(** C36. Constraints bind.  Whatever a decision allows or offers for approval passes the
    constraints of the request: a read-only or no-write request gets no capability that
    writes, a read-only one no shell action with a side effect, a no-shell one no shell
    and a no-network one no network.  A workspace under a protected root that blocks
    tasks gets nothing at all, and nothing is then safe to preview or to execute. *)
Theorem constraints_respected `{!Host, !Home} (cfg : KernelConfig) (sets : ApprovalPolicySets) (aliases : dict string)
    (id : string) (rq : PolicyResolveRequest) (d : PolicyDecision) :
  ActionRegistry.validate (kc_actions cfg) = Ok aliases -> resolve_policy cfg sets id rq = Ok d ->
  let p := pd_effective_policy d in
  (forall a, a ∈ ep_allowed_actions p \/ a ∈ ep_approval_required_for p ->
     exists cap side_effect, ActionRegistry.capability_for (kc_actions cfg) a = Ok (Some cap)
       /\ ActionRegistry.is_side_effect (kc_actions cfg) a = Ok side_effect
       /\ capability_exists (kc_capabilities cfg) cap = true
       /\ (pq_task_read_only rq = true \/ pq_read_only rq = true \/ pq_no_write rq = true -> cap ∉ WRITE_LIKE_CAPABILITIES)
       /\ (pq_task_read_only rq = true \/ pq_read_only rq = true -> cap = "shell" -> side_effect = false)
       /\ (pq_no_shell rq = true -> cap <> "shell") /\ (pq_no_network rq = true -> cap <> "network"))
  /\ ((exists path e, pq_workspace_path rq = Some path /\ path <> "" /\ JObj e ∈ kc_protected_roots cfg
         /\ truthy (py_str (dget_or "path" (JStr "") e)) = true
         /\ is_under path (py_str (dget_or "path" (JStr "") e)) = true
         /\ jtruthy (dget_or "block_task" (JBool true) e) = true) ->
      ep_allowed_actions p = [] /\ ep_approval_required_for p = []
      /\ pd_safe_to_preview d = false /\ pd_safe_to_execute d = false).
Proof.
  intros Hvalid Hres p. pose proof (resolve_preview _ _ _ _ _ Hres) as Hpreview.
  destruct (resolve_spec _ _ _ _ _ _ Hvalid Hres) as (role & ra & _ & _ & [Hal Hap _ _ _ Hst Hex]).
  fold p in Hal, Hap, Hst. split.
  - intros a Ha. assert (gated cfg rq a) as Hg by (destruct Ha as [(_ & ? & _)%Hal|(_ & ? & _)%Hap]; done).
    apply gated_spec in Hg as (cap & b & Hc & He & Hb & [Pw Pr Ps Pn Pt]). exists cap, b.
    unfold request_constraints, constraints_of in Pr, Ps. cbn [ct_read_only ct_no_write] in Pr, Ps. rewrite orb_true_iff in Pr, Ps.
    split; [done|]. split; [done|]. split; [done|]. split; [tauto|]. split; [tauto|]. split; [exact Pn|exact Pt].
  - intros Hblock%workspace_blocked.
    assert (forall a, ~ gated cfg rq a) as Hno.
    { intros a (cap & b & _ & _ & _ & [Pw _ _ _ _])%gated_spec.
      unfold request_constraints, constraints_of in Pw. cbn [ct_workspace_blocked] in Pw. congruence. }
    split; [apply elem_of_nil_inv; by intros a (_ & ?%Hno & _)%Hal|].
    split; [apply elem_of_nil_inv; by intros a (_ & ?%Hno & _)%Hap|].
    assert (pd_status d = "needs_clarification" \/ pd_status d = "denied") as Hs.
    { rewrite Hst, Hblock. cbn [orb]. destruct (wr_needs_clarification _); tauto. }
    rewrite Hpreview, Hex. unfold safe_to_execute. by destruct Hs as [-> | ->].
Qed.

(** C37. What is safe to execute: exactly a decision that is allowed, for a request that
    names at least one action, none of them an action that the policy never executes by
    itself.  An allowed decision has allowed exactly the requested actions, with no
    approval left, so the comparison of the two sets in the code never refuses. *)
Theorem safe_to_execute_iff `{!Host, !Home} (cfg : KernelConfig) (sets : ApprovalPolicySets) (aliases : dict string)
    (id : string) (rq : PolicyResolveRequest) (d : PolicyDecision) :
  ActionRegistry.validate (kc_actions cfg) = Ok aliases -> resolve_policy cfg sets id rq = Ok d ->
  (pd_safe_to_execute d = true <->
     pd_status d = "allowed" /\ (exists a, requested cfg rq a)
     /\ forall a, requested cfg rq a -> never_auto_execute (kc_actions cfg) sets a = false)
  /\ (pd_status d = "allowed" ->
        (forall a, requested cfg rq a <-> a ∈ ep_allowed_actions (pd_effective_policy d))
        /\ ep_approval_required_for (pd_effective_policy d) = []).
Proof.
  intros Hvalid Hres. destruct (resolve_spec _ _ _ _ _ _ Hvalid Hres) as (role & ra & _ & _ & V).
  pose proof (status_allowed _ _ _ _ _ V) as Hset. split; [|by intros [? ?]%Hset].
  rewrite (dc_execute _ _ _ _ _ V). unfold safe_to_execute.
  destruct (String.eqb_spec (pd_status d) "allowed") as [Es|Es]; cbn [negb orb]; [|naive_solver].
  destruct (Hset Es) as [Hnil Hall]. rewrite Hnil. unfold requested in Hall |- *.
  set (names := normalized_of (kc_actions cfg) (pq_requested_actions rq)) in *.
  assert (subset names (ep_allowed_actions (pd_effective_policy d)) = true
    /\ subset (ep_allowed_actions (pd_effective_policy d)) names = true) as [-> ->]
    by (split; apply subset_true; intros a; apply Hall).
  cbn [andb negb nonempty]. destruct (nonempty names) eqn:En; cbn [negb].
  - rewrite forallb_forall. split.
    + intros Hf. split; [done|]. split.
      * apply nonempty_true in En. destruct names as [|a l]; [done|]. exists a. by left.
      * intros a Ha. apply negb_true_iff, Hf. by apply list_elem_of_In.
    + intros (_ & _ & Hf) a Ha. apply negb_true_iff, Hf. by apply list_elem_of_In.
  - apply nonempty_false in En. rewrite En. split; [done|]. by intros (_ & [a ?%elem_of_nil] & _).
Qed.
──────────────────────────────
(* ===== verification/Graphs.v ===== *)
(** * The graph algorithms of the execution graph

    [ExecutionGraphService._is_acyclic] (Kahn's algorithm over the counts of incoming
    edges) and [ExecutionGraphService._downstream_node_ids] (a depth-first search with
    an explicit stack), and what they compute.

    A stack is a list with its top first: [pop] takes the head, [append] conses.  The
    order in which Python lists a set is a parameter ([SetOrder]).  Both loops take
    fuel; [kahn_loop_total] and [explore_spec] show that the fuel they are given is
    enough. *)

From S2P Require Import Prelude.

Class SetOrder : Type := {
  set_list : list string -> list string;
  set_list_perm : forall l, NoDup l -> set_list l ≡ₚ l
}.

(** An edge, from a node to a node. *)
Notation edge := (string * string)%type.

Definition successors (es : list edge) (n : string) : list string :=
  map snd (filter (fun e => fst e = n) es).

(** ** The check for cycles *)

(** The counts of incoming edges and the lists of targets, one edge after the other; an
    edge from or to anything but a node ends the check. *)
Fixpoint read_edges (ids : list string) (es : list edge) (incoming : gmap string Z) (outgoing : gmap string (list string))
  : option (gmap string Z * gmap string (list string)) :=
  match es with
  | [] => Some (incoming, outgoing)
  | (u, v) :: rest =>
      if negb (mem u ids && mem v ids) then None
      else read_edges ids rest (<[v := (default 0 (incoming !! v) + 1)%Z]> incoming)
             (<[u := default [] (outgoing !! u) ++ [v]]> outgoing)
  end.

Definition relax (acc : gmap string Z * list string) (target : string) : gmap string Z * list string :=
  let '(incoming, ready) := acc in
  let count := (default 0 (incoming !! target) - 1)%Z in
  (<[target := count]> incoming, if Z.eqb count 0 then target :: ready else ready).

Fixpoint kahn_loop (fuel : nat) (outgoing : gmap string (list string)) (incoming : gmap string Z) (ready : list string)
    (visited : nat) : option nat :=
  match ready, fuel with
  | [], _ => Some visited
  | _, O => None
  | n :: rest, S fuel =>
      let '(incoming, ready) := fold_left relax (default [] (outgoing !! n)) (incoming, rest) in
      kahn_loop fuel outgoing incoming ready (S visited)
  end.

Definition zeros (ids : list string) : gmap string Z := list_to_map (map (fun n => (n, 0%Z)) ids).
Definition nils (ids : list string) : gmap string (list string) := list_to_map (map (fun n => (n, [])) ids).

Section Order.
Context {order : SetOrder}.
──────────────────────────────
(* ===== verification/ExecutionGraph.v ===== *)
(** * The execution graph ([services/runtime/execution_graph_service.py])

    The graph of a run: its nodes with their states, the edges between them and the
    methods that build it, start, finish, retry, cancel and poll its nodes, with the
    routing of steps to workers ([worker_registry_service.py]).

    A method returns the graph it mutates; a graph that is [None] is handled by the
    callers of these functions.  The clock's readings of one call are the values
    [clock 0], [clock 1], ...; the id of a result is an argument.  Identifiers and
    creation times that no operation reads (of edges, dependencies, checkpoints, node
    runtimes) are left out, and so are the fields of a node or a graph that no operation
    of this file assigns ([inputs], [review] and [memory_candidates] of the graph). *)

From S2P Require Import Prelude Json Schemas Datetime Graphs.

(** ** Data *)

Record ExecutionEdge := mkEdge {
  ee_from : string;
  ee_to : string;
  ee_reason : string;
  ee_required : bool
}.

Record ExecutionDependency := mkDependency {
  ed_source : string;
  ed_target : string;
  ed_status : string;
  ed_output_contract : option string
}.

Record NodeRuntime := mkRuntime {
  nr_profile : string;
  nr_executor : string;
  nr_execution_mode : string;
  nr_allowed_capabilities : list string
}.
──────────────────────────────
→ **Prompt**:
Copy the lines above that hold the word "names".

→ **Task result**:
    names at least one action, none of them an action that the policy never executes by
  set (names := normalized_of (kc_actions cfg) (pq_requested_actions rq)) in *.
  assert (subset names (ep_allowed_actions (pd_effective_policy d)) = true
    /\ subset (ep_allowed_actions (pd_effective_policy d)) names = true) as [-> ->]
  cbn [andb negb nonempty]. destruct (nonempty names) eqn:En; cbn [negb].
      * apply nonempty_true in En. destruct names as [|a l]; [done|]. exists a. by left.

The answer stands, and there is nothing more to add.